Etiology: Mechanical destruction of red blood cells in circulation
Causes: TTP, DIC, HUS, Pre-eclampsia, malignant HTN, prosthetic values
Diagnosis – Schistocytes
Treatment of underlying disorder
microangiopathy
What’s the diagnosis?
Etiology – Malaria, babesiosis, clostridium
Diagnosis – cultures, thick and thin smears, serologies
Treatment - Antibiotics
Infection
What are 3 inherited/hereditary defects in RBCs?
- enzyme probs: G6PD deficiency
- membranopathies: hereditary spherocytosis
- hemoglobinopathies: thalassemia and sickle cell diseases
What are two general mechanisms you think of when you are presented with ANEMIA?

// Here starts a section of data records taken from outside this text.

Lemma mount_normal (env : Env) (r : Renderer) :
  mount env r =
  Normal (if host_bridge env
          then ipcRenderer_send (mkIpc "set-ignore-mouse-events" true)
                 (ipcRenderer_on (setInterval r))
          else setInterval r).
Proof.
  unfold mount, effect_alive, effect_click_through.
  destruct (host_bridge env) eqn:E.
  - rewrite (require_electron_bridge env E). cbn [and_then].
    rewrite setIgnoreMouseEvents_normal, E. reflexivity.
  - cbn [and_then]. rewrite setIgnoreMouseEvents_normal, E. reflexivity.
Qed.

(** Every event is handled to a normal completion. *)
Lemma step_normal (fl : Q -> Q) (env : Env) (r : Renderer) (ev : Event) :
  exists r', step fl env r ev = Normal r'.
Proof.
  destruct ev; cbn [step].
  - rewrite mount_normal. eauto.
  - eauto.
  - rewrite setIgnoreMouseEvents_normal. eauto.
  - rewrite setIgnoreMouseEvents_normal. eauto.
  - destruct (interval_running r); eauto.
  - eauto.
Qed.

(** Mounting, all guards resolved: a new instance, its interval, and with
    the bridge its listener and the first control. *)
Lemma step_mount (fl : Q -> Q) (env : Env) (r : Renderer) :
  step fl env r Mount =
  Normal (if host_bridge env
          then ipcRenderer_send (mkIpc "set-ignore-mouse-events" true)
                 (ipcRenderer_on (setInterval (new_instance r)))
          else setInterval (new_instance r)).
Proof. cbn [step]. apply mount_normal. Qed.

Lemma run_normal (fl : Q -> Q) (env : Env) (evs : list Event) (r : Renderer) :
  exists r', run fl env r evs = Normal r'.
Proof.
  revert r; induction evs as [|ev evs IH]; intros r; cbn [run]; [eauto|].
  destruct (step_normal fl env r ev) as [r1 ->]. apply IH.
Qed.


(** ** The confidence meter *)

Lemma clamp_bounds (x : Q) : 80 <= Qmin 100 (Qmax 80 x) /\ Qmin 100 (Qmax 80 x) <= 100.
Proof.
  split.
  - apply Q.min_glb; [discriminate | apply Q.le_max_l].
  - apply Q.le_min_l.
Qed.

Lemma clamp_is_spec_clamp (x : Q) : Qmin 100 (Qmax 80 x) == spec_clamp x.
Proof.
  unfold spec_clamp.
  destruct (Qlt_le_dec x 80) as [lo | lo].
  - rewrite (Q.max_l 80 x) by now apply Qlt_le_weak.
    apply Q.min_r. discriminate.
  - rewrite (Q.max_r 80 x) by exact lo.
    destruct (Qlt_le_dec 100 x) as [hi | hi].
    + apply Q.min_l. now apply Qlt_le_weak.
    + now apply Q.min_r.
Qed.


(** C2.  Whatever the prior value, the random number and the rounding of
    the arithmetic, the updated confidence lies in [[80,100]], and it is
    the clamp of the sum: 80 when the sum is below 80, 100 when it is above
    100, the sum itself otherwise.  The same bounds hold for the state of
    a component after its interval callback has run. *)
Theorem confidence_update_within_80_100 :
  forall (fl : Q -> Q) (random prev : Q),
    80 <= next_confidence fl random prev /\
    next_confidence fl random prev <= 100 /\
    next_confidence fl random prev == spec_clamp (fl (prev + jitter fl random)) /\
    forall env i a n sent,
      let r := {| hud := mkHud i a prev; listeners := n;
                  interval_running := true; outbox := sent |} in
      exists r',
        step fl env r (IntervalFires random) = Normal r' /\
        80 <= confidence (hud r') /\ confidence (hud r') <= 100.
Proof.
  intros fl random prev. unfold next_confidence.
  pose proof (clamp_bounds (fl (prev + jitter fl random))) as [lo hi].
  split; [exact lo|]. split; [exact hi|]. split; [apply clamp_is_spec_clamp|].
  intros env i a n sent. eexists. split; [reflexivity|].
  split; [exact lo | exact hi].
Qed.

Section FirstUpdate.

(** The rounding of the arithmetic: monotone, and not above 1/2 and 5 on
    those two numbers (both are floating point numbers, so rounding
    fixes them). *)
Variable fl : Q -> Q.
Hypothesis fl_monotone : forall x y : Q, x <= y -> fl x <= fl y.
Hypothesis fl_half : fl (1 # 2) <= 1 # 2.
Hypothesis fl_five : fl 5 <= 5.



End FirstUpdate.


(** ** Talking to the host *)

Lemma host_bridge_needs_require (env : Env) :
  window_require env = false -> host_bridge env = false.
Proof.
  intros H. unfold host_bridge. rewrite H. apply andb_false_r.
Qed.

(** C5.  In a host where the bridge is there: the first render shows
    [appContext = "Detecting..."] and [intent = "Idle"]; mounting sends one
    control with [ignore = true], whatever the component had sent before,
    and starts from the initial state cells; after mount, the snapshot with owner
    ["Code.exe"] makes the state [appContext = "Code.exe"],
    [intent = "Coding"]; pointer-enter sends a control with
    [ignore = false] and pointer-leave one with [ignore = true].  The
    whole scenario in a row sends exactly these three controls. *)
Theorem end_to_end_display_layer :
  forall (fl : Q -> Q) (env : Env),
    host_bridge env = true ->
    (appContext (hud first_render) = "Detecting..." /\ intent (hud first_render) = "Idle") /\
    (forall r, exists r',
        step fl env r Mount = Normal r' /\
        hud r' = initial_state /\
        outbox r' = (outbox r ++ [mkIpc "set-ignore-mouse-events" true])%list) /\
    (forall t a, exists r',
        run fl env first_render
          [Mount; ActiveWindowChange {| title := t; owner := Some "Code.exe"; app := a |}]
        = Normal r' /\
        appContext (hud r') = "Code.exe" /\ intent (hud r') = "Coding" /\
        outbox r' = [mkIpc "set-ignore-mouse-events" true]) /\
    (forall r, exists r',
        step fl env r MouseEnter = Normal r' /\
        outbox r' = (outbox r ++ [mkIpc "set-ignore-mouse-events" false])%list) /\
    (forall r, exists r',
        step fl env r MouseLeave = Normal r' /\
        outbox r' = (outbox r ++ [mkIpc "set-ignore-mouse-events" true])%list) /\
    (forall t a, exists r',
        run fl env first_render
          [Mount; ActiveWindowChange {| title := t; owner := Some "Code.exe"; app := a |};
           MouseEnter; MouseLeave]
        = Normal r' /\
        hud r' = {| intent := "Coding"; appContext := "Code.exe"; confidence := 0 |} /\
        outbox r' = [mkIpc "set-ignore-mouse-events" true;
                     mkIpc "set-ignore-mouse-events" false;
                     mkIpc "set-ignore-mouse-events" true]).
Proof.
  intros fl env E. split; [split; reflexivity|].
  split; [|split; [|split; [|split]]].
  - intros r. cbn [step]. rewrite mount_normal, E. eexists. repeat split.
  - intros t a. cbn [run step]. rewrite mount_normal, E. cbn [and_then].
    eexists. repeat split.
  - intros r. cbn [step]. rewrite setIgnoreMouseEvents_normal, E. eexists. repeat split.
  - intros r. cbn [step]. rewrite setIgnoreMouseEvents_normal, E. eexists. repeat split.
  - intros t a. cbn [run step]. rewrite mount_normal, E. cbn [and_then].
    rewrite !setIgnoreMouseEvents_normal, E. cbn [and_then].
    rewrite !setIgnoreMouseEvents_normal, E. cbn [and_then].
    eexists. repeat split.
Qed.

Lemma end_to_end_display_layer_witness :
  host_bridge (mkEnv true true) = true /\
  exists r',
    run exact (mkEnv true true) first_render
      [Mount; ActiveWindowChange {| title := None; owner := Some "Code.exe"; app := None |};
       MouseEnter; MouseLeave]
    = Normal r' /\
    hud r' = {| intent := "Coding"; appContext := "Code.exe"; confidence := 0 |} /\
    outbox r' = [mkIpc "set-ignore-mouse-events" true;
                 mkIpc "set-ignore-mouse-events" false;
                 mkIpc "set-ignore-mouse-events" true].
Proof.
  split; [reflexivity|].
  destruct (end_to_end_display_layer exact (mkEnv true true) eq_refl)
    as [_ [_ [_ [_ [_ H]]]]].
  exact (H None None).
Defined.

- decreased bone marrow production
2. increased destruction
What are some clinical clues unique to intravascular hemolysis?
hemoglobinuria
hemosidinuria
This is a feature of neutrophils in Vit B12 deficiency (also seen in folate deficiency).
hypersegmented neutrophils
When would you see spherocytes?
hereditary spherocytosis (look at history for clues) immune hemolytic anemia
What do reticulocytes look like?
retics have bluish staining compared to normal RBCs
When would you see bite cells?
intravascular hemolysis (like G6PD deficiency, membrane defects, hemoglobin defects)
When do you get aplastic anemia?
parvovirus B19 infection
**infects erythroid precursors so all red cell line cells are affected
Immune hemolytic anemia can involve warm agglutinins or cold agglutinins. Which Ig is involved in warm agglutinins? Cold agglutinins?